Mahanagar Prabhati/Godhuli Express (Train No. 703/704) is an intercity passenger train in Bangladesh operated by Bangladesh Railways, which runs between Chittagong Railway Station in Chittagong District and Kamalapur railway station in Dhaka District. The train runs from Chittagong to Dhaka under the name Mahanagar Godhuli and from Dhaka to Chittagong under the name Mahanagar Prabhati.

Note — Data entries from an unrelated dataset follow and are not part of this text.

Lemma localDay_noon tz D :
  - (12 * 3600000) <= tz < 12 * 3600000 ->
  localDay tz (MakeDate D (MakeTime 12 0 0 0)) = D.
Proof.
  intros H. unfold localDay, MakeDate, MakeTime, msPerDay.
  symmetry. apply (Z.div_unique_pos _ _ D (43200000 + tz)); lia.
Qed.

Local Arguments isDigit : simpl never.
Local Arguments digitValue : simpl never.

(** C6, as amended (date-only strings at noon UTC). For every text
    YYYY-MM-DD of eight digits, [Beds24API.parseDate] and the front end's
    [parseIsoDate] (which also accepts any text after the date) return
    the same time value, noon UTC of the day that [Date.UTC] makes of the
    three numbers, whatever the environment's time zone and date parser;
    read in a zone whose offset from UTC is at least -12 h and less than
    +12 h, that instant falls on that same day. *)
Theorem date_only_noon_utc (y1 y2 y3 y4 m1 m2 d1 d2 : ascii)
    (rest : string) (dateParse : string -> DateValue) :
  forallb isDigit [y1; y2; y3; y4; m1; m2; d1; d2] = true ->
  Beds24API.parseDate dateParse (Some (dateOnly y1 y2 y3 y4 m1 m2 d1 d2))
  = Some (ValidDate (noonOf (number4 y1 y2 y3 y4) (number2 m1 m2) (number2 d1 d2)))
  /\ BookingCalendar.parseIsoDate dateParse
       (BookingCalendar.InString (dateOnly y1 y2 y3 y4 m1 m2 d1 d2 ++ rest))
     = Some (ValidDate (noonOf (number4 y1 y2 y3 y4) (number2 m1 m2) (number2 d1 d2)))
  /\ forall tz, - (12 * 3600000) <= tz < 12 * 3600000 ->
       localDay tz (noonOf (number4 y1 y2 y3 y4) (number2 m1 m2) (number2 d1 d2))
       = MakeDay (fullYear (number4 y1 y2 y3 y4)) (number2 m1 m2 - 1) (number2 d1 d2).
Proof.
  intros H. cbn [forallb] in H.
  repeat (apply andb_true_iff in H; destruct H as [? H]). clear H.
  repeat match goal with
         | Hd : isDigit ?c = true |- _ =>
             pose proof (digitValue_range c Hd); revert Hd
         end.
  intros Hy1 Hy2 Hy3 Hy4 Hm1 Hm2 Hd1 Hd2.
  assert (Hclip : DateUTC (number4 y1 y2 y3 y4) (number2 m1 m2 - 1) (number2 d1 d2) 12 0 0
                  = ValidDate (noonOf (number4 y1 y2 y3 y4) (number2 m1 m2) (number2 d1 d2))).
  { apply DateUTC_noon, noonOf_in_range; unfold number4, number2; lia. }
  assert (Hsub : forall s, substring 0 0 s = EmptyString)
    by (intros s; destruct s; reflexivity).
  assert (Hn4 : numberOfDigits (String y1 (String y2 (String y3 (String y4 EmptyString))))
                = number4 y1 y2 y3 y4)
    by (unfold numberOfDigits, number4; simpl; lia).
  assert (Hn2 : forall a b, numberOfDigits (String a (String b EmptyString)) = number2 a b)
    by (intros; unfold numberOfDigits, number2; simpl; lia).
  split; [|split].
  - unfold Beds24API.parseDate, Beds24API.isDateOnly, dateOnly, allDigits. simpl.
    rewrite Hy1, Hy2, Hy3, Hy4, Hm1, Hm2, Hd1, Hd2. cbn [andb].
    rewrite Hn4, !Hn2, Hclip. reflexivity.
  - unfold BookingCalendar.parseIsoDate, BookingCalendar.matchIsoPrefix,
      dateOnly, allDigits. simpl.
    rewrite Hsub, Hy1, Hy2, Hy3, Hy4, Hm1, Hm2, Hd1, Hd2.
    cbn [andb String.length Nat.eqb list_ascii_of_string forallb].
    rewrite Hn4, !Hn2, Hclip. reflexivity.
  - intros tz Htz. unfold noonOf. apply localDay_noon, Htz.
Qed.
(** [s.split(sep)] for a separator that is not empty: [skip] counts the
    characters of a separator just found that are still to be passed,
    [cur] is the piece being read. *)
Fixpoint splitGo (sep : string) (skip : nat) (cur : string) (s : string)
  : list string :=
  match s with
  | EmptyString => [cur]
  | String c s' =>
      match skip with
      | S k => splitGo sep k cur s'
      | O =>
          if String.prefix sep s then
            cur :: splitGo sep (String.length sep - 1) "" s'
          else splitGo sep 0 (cur +:+ String c "") s'
      end
  end.

Definition split (s sep : string) : list string := splitGo sep 0 "" s.

Record ContactInfo : Type := {
  emails_of : option (list string);
  phones_of : option (list string)
}.

Record WorkExperience : Type := {
  company : option string;
  position : option string
}.

(** The fields of a profile that the script reads. [public_identifier] is
    [Some] when its type is string. *)
Record Profile : Type := {
  provider : string;
  public_identifier : option string;
  first_name : option string;
  last_name : option string;
  contact_info : option ContactInfo;
  work_experience : option (list WorkExperience);
  profile_picture_url : option string
}.

Record OutputItem : Type := {
  fullName : option string;
  profileUrl : option string;
  emails : list string;
  phones : list string;
  currentCompanyRole : option string
}.

(** What the run does that can be observed from outside, in order. The
    delay lasts 5000 ms plus a random part below 1000 ms. *)
Inductive event : Type :=
  | GetProfile (identifier : string)
  | Sleep
  | ConsoleLog (line : string)
  | ConsoleWarn (line : string)
  | ConsoleError (line : string).

Section ContactScraper.
(** The [phone] package, [String.prototype.toLowerCase] of the runtime and
    the profile service; a lookup returns a profile or throws. *)
Context (phone : string → PhoneResult).
Context (toLowerCase : string → string).
Context (getProfile : string → result Profile).

Definition formatPhoneNumber (phoneNumber_ : string) : option string :=
  let parsingRes := phone phoneNumber_ in
  if negb (isValid parsingRes) then None
  else Some (groupTenDigits (stripPlusOne (phoneNumber parsingRes))).

(** [x || null] for a string [x] *)
Definition orNull (x : string) : option string :=
  if truthy_str (Some x) then Some x else None.

Definition outputItem (contact : Profile) (public_id : string)
  : OutputItem := {|
  fullName :=
    match first_name contact, last_name contact with
    | Some f, Some l =>
        if truthy_str (Some f) && truthy_str (Some l)
        then Some (f +:+ " " +:+ l) else None
    | _, _ => None
    end;
  profileUrl := orNull ("https://www.linkedin.com/in/" +:+ public_id);
  emails :=
    match contact_info contact ≫= emails_of with
    | Some l => map toLowerCase l
    | None => []
    end;
  phones :=
    match contact_info contact ≫= phones_of with
    | Some l => omap formatPhoneNumber l
    | None => []
    end;
  currentCompanyRole :=
    match work_experience contact ≫= head with
    | Some w =>
        match company w, position w with
        | Some c, Some p =>
            if truthy_str (Some c) && truthy_str (Some p)
            then Some (c +:+ " - " +:+ p) else None
        | _, _ => None
        end
    | None => None
    end
|}.
(** * AgentOS: a shallow embedding of the orchestration core

    The development follows the Python sources module by module:
    - [core/config.py]           -> [Module Config]
    - [core/audit_strategies.py] -> [Module AuditStrategies]
    - [core/skill_registry.py]   -> [Module Registry]
    - [core/agent.py]            -> [Module Agent]
    - [core/llm.py]              -> [Module LLM]
    - [core/nodes/actor.py]      -> [Module Actor]
    - [core/nodes/auditor.py]    -> [Module Auditor]
    - [core/graph.py]            -> [Module Graph]
    - [core/memory_manager.py]   -> [Module Memory]
    with [PyStr], [Py], [Json] and [Re] for the parts of Python's strings,
    values, [json.dumps] and [re] that these sources use.

    Text is a [string] whose characters are read as the code points 0..255.
    Python exceptions are explicit: a fallible function returns an
    [outcome]. The outside world (environment variables, the LLM backend,
    [exec], the file system, the clock) is passed in as explicit arguments. *)

From Stdlib Require Import ZArith QArith Ascii String List Bool Lia.
From stdpp Require Import base decidable option list strings gmap fin_maps pretty.

Local Open Scope Z_scope.
#[local] Arguments String.append : simpl nomatch.

(** ** Python strings *)

Module PyStr.

Definition code (c : ascii) : N := N_of_ascii c.

Definition in_range (lo hi : N) (c : ascii) : bool :=
  ((lo <=? code c) && (code c <=? hi))%N.

(** [c in chars], for a character of a string used as a character set. *)
Fixpoint mem (c : ascii) (chars : string) : bool :=
  match chars with
  | EmptyString => false
  | String d rest => if Ascii.eqb c d then true else mem c rest
  end.

Definition is_empty (s : string) : bool :=
  match s with EmptyString => true | String _ _ => false end.

(** The line feed, written [\n] in the Python sources. *)
Definition nl : string := String "010"%char EmptyString.

(** [str.lower()] on one character: A-Z and the Latin-1 capitals
    (U+00C0..U+00DE except U+00D7) move up by 32. *)
Definition lower_char (c : ascii) : ascii :=
  if in_range 65 90 c
     || (in_range 192 222 c && negb (code c =? 215)%N)
  then ascii_of_N (code c + 32) else c.

Fixpoint lower (s : string) : string :=
  match s with
  | EmptyString => EmptyString
  | String c rest => String (lower_char c) (lower rest)
  end.

(** [s.startswith(p)] *)
Fixpoint startswith (p s : string) : bool :=
  match p, s with
  | EmptyString, _ => true
  | String a p', String b s' => Ascii.eqb a b && startswith p' s'
  | String _ _, EmptyString => false
  end.

(** [p in s] *)
Fixpoint contains (p s : string) : bool :=
  startswith p s ||
  match s with
  | EmptyString => false
  | String _ s' => contains p s'
  end.

(** [s.endswith(p)] *)
Fixpoint endswith (p s : string) : bool :=
  String.eqb p s ||
  match s with
  | EmptyString => false
  | String _ s' => endswith p s'
  end.

(** [s.rstrip(chars)]: drops every trailing character that belongs to the
    set [chars]; the argument is a set of characters, not a suffix. *)
Fixpoint rstrip (chars s : string) : string :=
  match s with
  | EmptyString => EmptyString
  | String c rest =>
      let r := rstrip chars rest in
      if is_empty r && mem c chars then EmptyString else String c r
  end.

(** [s.lstrip(chars)] *)
Fixpoint lstrip (chars s : string) : string :=
  match s with
  | EmptyString => EmptyString
  | String c rest => if mem c chars then lstrip chars rest else s
  end.

(** Unicode white space below U+0100, as [str.isspace] and the regular
    expression class [\s] see it. *)
Definition is_space (c : ascii) : bool :=
  in_range 9 13 c || in_range 28 32 c || (code c =? 133)%N || (code c =? 160)%N.

(** Word characters below U+0100 ([\w]): alphanumerics and the underscore. *)
Definition is_word (c : ascii) : bool :=
  in_range 48 57 c || in_range 65 90 c || in_range 97 122 c || (code c =? 95)%N
  || (code c =? 170)%N || (code c =? 178)%N || (code c =? 179)%N
  || (code c =? 181)%N || in_range 185 186 c || in_range 188 190 c
  || in_range 192 214 c || in_range 216 246 c || in_range 248 255 c.

Fixpoint lstrip_space (s : string) : string :=
  match s with
  | EmptyString => EmptyString
  | String c rest => if is_space c then lstrip_space rest else s
  end.

Fixpoint rstrip_space (s : string) : string :=
  match s with
  | EmptyString => EmptyString
  | String c rest =>
      let r := rstrip_space rest in
      if is_empty r && is_space c then EmptyString else String c r
  end.

(** [s.strip()] *)
Definition strip (s : string) : string := rstrip_space (lstrip_space s).

Fixpoint drop (n : nat) (s : string) : string :=
  match n, s with
  | O, _ => s
  | S _, EmptyString => EmptyString
  | S n', String _ s' => drop n' s'
  end.

(** [s[:n]] for a non-negative [n]. *)
Fixpoint take (n : nat) (s : string) : string :=
  match n, s with
  | O, _ => EmptyString
  | S _, EmptyString => EmptyString
  | S n', String c s' => String c (take n' s')
  end.

(** [s.split(sep)] for a non-empty separator. The fuel is the length of
    the text, which bounds the number of separators found. *)
Fixpoint split_go (fuel : nat) (sep cur s : string) : list string :=
  match fuel with
  | O => [cur +:+ s]
  | S fuel' =>
      match s with
      | EmptyString => [cur]
      | String c rest =>
          if startswith sep s
          then cur :: split_go fuel' sep EmptyString (drop (String.length sep) s)
          else split_go fuel' sep (cur +:+ String c EmptyString) rest
      end
  end.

The train connects Feni, Comilla, Brahmanbaria districts along the route. Along with this train, the following trains run on the Chittagong-Dhaka route: Subarna Express, Mahanagar Express, Turna Express, Shonar Bangla Express, Chattala Express, Dhaka/Chittagong Mail and Karnaphuli Express. The base of the train is Chittagong Railway Station.

== History ==
The train was inaugurated on Friday, 25 February 1986. The train officially started running on Saturday, 26 February 1986. At that time, the train was running on the Dhaka - Dohazari route. From 1998, two trains, Mahanagar Prabhati/Godhuli and Turna, started running by sharing rakes. From 2002, the train started running on the Dhaka - Chittagong route.

== Stopover ==
(Sometimes, the stops of a train may be changed by Bangladesh Railway. The following list is valid till 2020.)
- Feni Junction
- Gunawati
- Laksam Junction
- Comilla
- Akhaura Junction
- Brahmanbaria
- Bhairab Bazar Junction
- Narsingdi railway station
- Dhaka Airport railway station

== Rolling stock ==
The train uses a 3000 class locomotive. Previously, 2900 or 2600 class locomotives were used. The train initially ran on a rake of old green-yellow vacuum brake coaches. Later in 2011, this rake was changed to a white Chinese air brake coach rake. Later, the train's rake was changed again to red-green Indonesian air brake PT Inka 2016 model coach rake. Currently, the train runs on a 18/36 load. Out of these 18 coaches, there are 5 AC chairs, 3 AC sleepers, 1 non-AC sleepers, 6 fully shovon chairs, 2 shovon chairs guard brake + dining car and 1 power car. When passenger demand increases (such as during Eid), the train is run on a 21/42 load. Currently, it is being operated with state-of-the-art coaches imported from Korea.